_Recorded data_.
———

(** * Brighter-fatter kernel task ([bfCoeffCalc.py]): embedding and properties

    The numerical core of [BfTask] is embedded function by function.
    Means, gains and correlations are IEEE binary64 numbers (Python floats
    and numpy [float64]), modelled by Rocq's primitive [float], so that
    comparisons with NaN, signed zeros and division by zero behave as they
    do in the program; where the program computes on Python floats what
    numpy would not raise ([/] by zero, [**] out of range), the exception
    is part of the model.  The pixels of an afw image are 32-bit floats:
    they are held as the binary64 numbers of the same value, and the
    in-place arithmetic on them is left to the library.  numpy arrays are
    lists of rows; afw images are lists of columns (afw indexes
    [image[x, y]]).  Calls into numpy, scipy, [lsst.afw.math] and the C
    library are methods of the interfaces [NumPy], [AfwMath] and [Libm]. *)

From Stdlib Require Import Floats ZArith Uint63 Lia DecimalString DecimalZ.
From stdpp Require Import gmap strings list.

(* The decimal constants of the program (5.0e-14, 0.9241, 1.3, 0.7) are
   read as the nearest binary64 number, as Python reads them. *)
Set Warnings "-inexact-float,-abstract-large-number".

(* ================================================================== *)
(** * Part I: the embedding *)
(* ================================================================== *)

(** ** Python exceptions and fallible computations *)

(** The exceptions the task itself can raise, and [LibraryError] for an
    exception raised inside numpy, scipy or afw. *)
Inductive exn : Type :=
  | AssertionError
  | ValueError
  | IndexError
  | KeyError
  | UnboundLocalError
  | ZeroDivisionError
  | OverflowError
  | RuntimeError
  | LibraryError.

Inductive result (A : Type) : Type :=
  | Ok (a : A)
  | Raise (e : exn).
Arguments Ok {A} a.
Arguments Raise {A} e.

#[global] Instance result_ret : MRet result := fun _ a => Ok a.
#[global] Instance result_bind : MBind result := fun _ _ k m =>
  match m with Ok a => k a | Raise e => Raise e end.
#[global] Instance result_fmap : FMap result := fun _ _ f m =>
  match m with Ok a => Ok (f a) | Raise e => Raise e end.

(** [d[k]] on a dict, [a[i]] on a sequence: a missing key or index raises. *)
Definition or_raise {A} (e : exn) (o : option A) : result A :=
  match o with Some a => Ok a | None => Raise e end.

(** A library call: [None] is an exception raised inside the library. *)
Definition lib {A} (o : option A) : result A := or_raise LibraryError o.

(** ** numpy arrays *)

(** A two-dimensional [np.ndarray] of [float64], as the list of its rows. *)
Abbreviation ndarray := (list (list float)).

(** [rect r c a]: [a.shape == (r, c)]. *)
Definition rect (r c : nat) (a : ndarray) : Prop :=
  length a = r ∧ Forall (λ row, length row = c) a.

Definition shape0 (a : ndarray) : nat := length a.
Definition shape1 (a : ndarray) : nat := length (hd [] a).

(** [a[i, j]] as an option, and as a total read (the reads of the program
    are in range whenever the write next to them is). *)
Definition lookup2 (a : ndarray) (i j : nat) : option float :=
  a !! i ≫= (.!! j).
Definition get2 (a : ndarray) (i j : nat) : float :=
  default 0%float (lookup2 a i j).

(** [a[i, j] = v], in place. *)
Definition set2 (a : ndarray) (i j : nat) (v : float) : ndarray :=
  alter (<[j:=v]>) i a.

(** [np.zeros((r, c))]. *)
Definition np_zeros (r c : nat) : ndarray := replicate r (replicate c 0%float).

(** [np.abs(a)] and [np.sum(a)] (summed in row-major order; numpy's blocked
    pairwise summation changes the rounding only, not the terms). *)
Definition np_abs (a : ndarray) : ndarray := map (map PrimFloat.abs) a.
Definition np_sum (a : ndarray) : float := foldl PrimFloat.add 0%float (concat a).

(** [for i in ri: for j in rj: body]. *)
Definition for2 {S} (ri rj : list nat) (body : nat → nat → S → S) (s : S) : S :=
  foldl (λ s i, foldl (λ s j, body i j s) s rj) s ri.

(** ** [_tileArray] *)

(** The four assignments of the loop body.  [i] and [j] are at most
    [length], so [-i+length] and [-j+length] are the non-negative indices
    [length - i] and [length - j]. *)
Definition tile_body (in_array : ndarray) (length : nat) (i j : nat)
    (output : ndarray) : ndarray :=
  let v := get2 in_array i j in
  let output := set2 output (i + length) (j + length) v in
  let output := set2 output (length - i) (j + length) v in
  let output := set2 output (i + length) (length - j) v in
  set2 output (length - i) (length - j) v.

(** [_tileArray(in_array)].  The assertion needs a square array; on an
    empty array [length] is [-1] and [np.zeros] raises [ValueError]. *)
Definition _tileArray (in_array : ndarray) : result ndarray :=
  if negb (shape0 in_array =? shape1 in_array) then Raise AssertionError
  else match shape0 in_array with
       | 0 => Raise ValueError
       | S length =>
           Ok (for2 (seq 0 (S length)) (seq 0 (S length))
                 (tile_body in_array length)
                 (np_zeros (2 * length + 1) (2 * length + 1)))
       end.

(** ** Configuration and libraries *)

Inductive Level : Type := AMP | CCD.

(** [BfTaskConfig] (the numeric fields).  Counts are naturals. *)
Record BfTaskConfig : Type := {
  maxIterRegression : nat;
  nSigmaClipGainCalc : float;
  nSigmaClipRegression : float;
  xcorrCheckRejectLevel : float;
  maxIterSOR : nat;
  eLevelSOR : float;
  nSigmaClipKernelGen : float;
  nSigmaClipXCorr : float;
  maxLag : nat;
  nPixBorderGainCalc : nat;
  nPixBorderXCorr : nat;
  biasCorr : float;
  backgroundBinSize : nat;
  fixPtcThroughOrigin : bool;
  level : Level
}.

Definition default_config : BfTaskConfig := {|
  maxIterRegression := 10;
  nSigmaClipGainCalc := 5;
  nSigmaClipRegression := 3;
  xcorrCheckRejectLevel := 1;
  maxIterSOR := 10000;
  eLevelSOR := 5.0e-14;
  nSigmaClipKernelGen := 4;
  nSigmaClipXCorr := 5;
  maxLag := 5;
  nPixBorderGainCalc := 10;
  nPixBorderXCorr := 10;
  biasCorr := 0.9241;
  backgroundBinSize := 128;
  fixPtcThroughOrigin := true;
  level := CCD
|}.

(** An optional argument [arg=None] replaced by [if not arg: arg = dflt]:
    [None] and a zero are both falsy. *)
Definition or_default_nat (arg : option nat) (dflt : nat) : nat :=
  match arg with Some (S n) => S n | _ => dflt end.
Definition or_default_float (arg : option float) (dflt : float) : float :=
  match arg with
  | Some x => if (x =? 0)%float then dflt else x
  | None => dflt
  end.

(** An afw image, as the list of its columns: [image[x, y]]. *)
Abbreviation image := (list (list float)).

(** The numpy and scipy routines the task calls.  A result [None] is an
    exception raised inside the routine. *)
Class NumPy : Type := {
  (** [np.cos(t)] *)
  np_cos : float → float;
  (** [np.linalg.lstsq(x[:, np.newaxis], y)[0][0]]: the least-squares slope
      of a line through the origin. *)
  lstsq_origin : list float → list float → option float;
  (** [np.linalg.lstsq(np.vstack([x, np.ones(len(x))]).T, y)[0]]: slope and
      intercept of the least-squares line. *)
  lstsq_line : list float → list float → option (float * float);
  (** [scipy.stats.linregress(x, y)]: slope and intercept (only logged). *)
  linregress : list float → list float → option (float * float);
  (** [np.max(a)] (only logged). *)
  np_max : list float → option float
}.

(** The afw routines the task calls.
    [afwMath.makeStatistics(data, flag, sctrl).getValue()] for a statistics
    control with [numSigmaClip] set, over the pixels of an image or the
    entries of an array, and the background model of [makeBackground].
    The images are [ImageF] and [MaskedImageF]: their pixels are 32-bit
    floats, and the in-place operators [-=] and [*=] of afw compute in the
    pixel type.  [pixel_sub p r] and [pixel_mul p r] are the new value of a
    pixel [p] under [-= r] and [*= r], for [r] the pixel of another image
    at the same place or a scalar. *)
Class AfwMath : Type := {
  MEANCLIP : float → list float → option float;
  VARIANCECLIP : float → list float → option float;
  MEDIAN : float → list float → option float;
  (** [makeBackground(im, BackgroundControl(nx, ny, sctrl, MEANCLIP))
      .getImageF(CUBIC_SPLINE, REDUCE_INTERP_ORDER)] *)
  backgroundImage : nat → nat → float → image → option image;
  pixel_sub : float → float → float;
  pixel_mul : float → float → float
}.

(** The C library behind the power operator of Python floats. *)
Class Libm : Type := {
  pow : float → float → float
}.

(** [x**2] on a Python float, as [float.__pow__] computes it: NaN, the
    infinities, the zeros and [1.0] are answered without the library; any
    other [x] goes to [pow(|x|, 2.0)], and a result out of range is an
    [OverflowError]. *)
Definition py_square `{Libm} (x : float) : result float :=
  if is_nan x then Ok x
  else if is_infinity x then Ok (PrimFloat.abs x)
  else if (x =? 0)%float then Ok 0%float
  else if (PrimFloat.abs x =? 1)%float then Ok 1%float
  else
    let ix := pow (PrimFloat.abs x) 2 in
    if is_infinity ix then Raise OverflowError else Ok ix.

(** ** [_SOR] *)

Definition np_pi : float := 0x1.921fb54442d18p+1%float.
Definition float_of_nat (n : nat) : float :=
  PrimFloat.of_uint63 (Uint63.of_Z (Z.of_nat n)).

(** [range(start, stop, 2)]. *)
Definition range2 (start stop : nat) : list nat :=
  (λ k, start + 2 * k) <$> seq 0 ((stop - start + 1) / 2).

(** [func[1:-1, 1:-1]]. *)
Definition interior (a : ndarray) : ndarray :=
  (λ row, drop 1 (take (length row - 1) row)) <$> drop 1 (take (length a - 1) a).

Definition dx : float := 1.

(** The local variables of the [while] loop. *)
Record sor_state : Type := {
  func : ndarray;
  resid : ndarray;
  omega : float;
  nIter : nat;
  outError : float
}.

(** The initial error: the residual of the zero function. *)
Definition initial_resid (func source : ndarray) : ndarray :=
  for2 (seq 1 (shape0 func - 2)) (seq 1 (shape1 func - 2))
    (λ i j resid,
       set2 resid i j
         (get2 func i (j - 1) + get2 func i (j + 1) + get2 func (i - 1) j
          + get2 func (i + 1) j - 4 * get2 func i j
          - get2 source (i - 1) (j - 1))%float)
    (np_zeros (shape0 func) (shape1 func)).

(** One point update: [resid[i, j] = ...; func[i, j] += omega*resid[i, j]*.25]. *)
Definition relax (source : ndarray) (omega : float) (i j : nat)
    (fr : ndarray * ndarray) : ndarray * ndarray :=
  let r := (get2 fr.1 i (j - 1) + get2 fr.1 i (j + 1) + get2 fr.1 (i - 1) j
            + get2 fr.1 (i + 1) j - 4 * get2 fr.1 i j
            - dx * dx * get2 source (i - 1) (j - 1))%float in
  (set2 fr.1 i j (get2 fr.1 i j + omega * r * 0.25)%float, set2 fr.2 i j r).

(** One half-sweep: the two checkerboard loops chosen by the parity of
    [nIter] (all four ranges stop at [func.shape[0]-1]). *)
Definition half_sweep (source : ndarray) (s : sor_state) : ndarray * ndarray :=
  let stop := shape0 (func s) - 1 in
  if Nat.even (nIter s) then
    for2 (range2 2 stop) (range2 2 stop) (relax source (omega s))
      (for2 (range2 1 stop) (range2 1 stop) (relax source (omega s))
         (func s, resid s))
  else
    for2 (range2 2 stop) (range2 1 stop) (relax source (omega s))
      (for2 (range2 1 stop) (range2 2 stop) (relax source (omega s))
         (func s, resid s)).

(** The relaxation factor for the next pass. *)
Definition next_omega (rhoSpe : float) (nIter : nat) (omega : float) : float :=
  if nIter =? 0 then (1 / (1 - rhoSpe * rhoSpe / 2))%float
  else (1 / (1 - rhoSpe * rhoSpe * omega / 4))%float.

(** The body of the [while] loop: one half-sweep, the convergence test
    (the flag is [true] on [break]), then the update of [omega] and
    [nIter]. *)
Definition sor_body (source : ndarray) (rhoSpe eLevel inError : float)
    (s : sor_state) : sor_state * bool :=
  let fr := half_sweep source s in
  let outError := np_sum (np_abs fr.2) in
  if (outError <? inError * eLevel)%float then
    ({| func := fr.1; resid := fr.2; omega := omega s; nIter := nIter s;
        outError := outError |}, true)
  else
    ({| func := fr.1; resid := fr.2;
        omega := next_omega rhoSpe (nIter s) (omega s);
        nIter := S (nIter s); outError := outError |}, false).

(** [while nIter < maxIter*2: body], with [remaining = maxIter*2 - nIter]. *)
Fixpoint sor_while (body : sor_state → sor_state * bool) (remaining : nat)
    (s : sor_state) : sor_state :=
  match remaining with
  | 0 => s
  | S remaining =>
      let (s', stop) := body s in
      if stop then s' else sor_while body remaining s'
  end.

Definition sor_rho `{NumPy} (source : ndarray) : float :=
  np_cos (np_pi / float_of_nat (shape0 source))%float.

Definition sor_init (source : ndarray) : sor_state :=
  let func := np_zeros (shape0 source + 2) (shape1 source + 2) in
  {| func := func; resid := initial_resid func source;
     omega := 1; nIter := 0; outError := 0 |}.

———

_Task goal_. Each line above with the string "routines" should be reported in full.

_Expected answer_.
(** The numpy and scipy routines the task calls.  A result [None] is an
(** The afw routines the task calls.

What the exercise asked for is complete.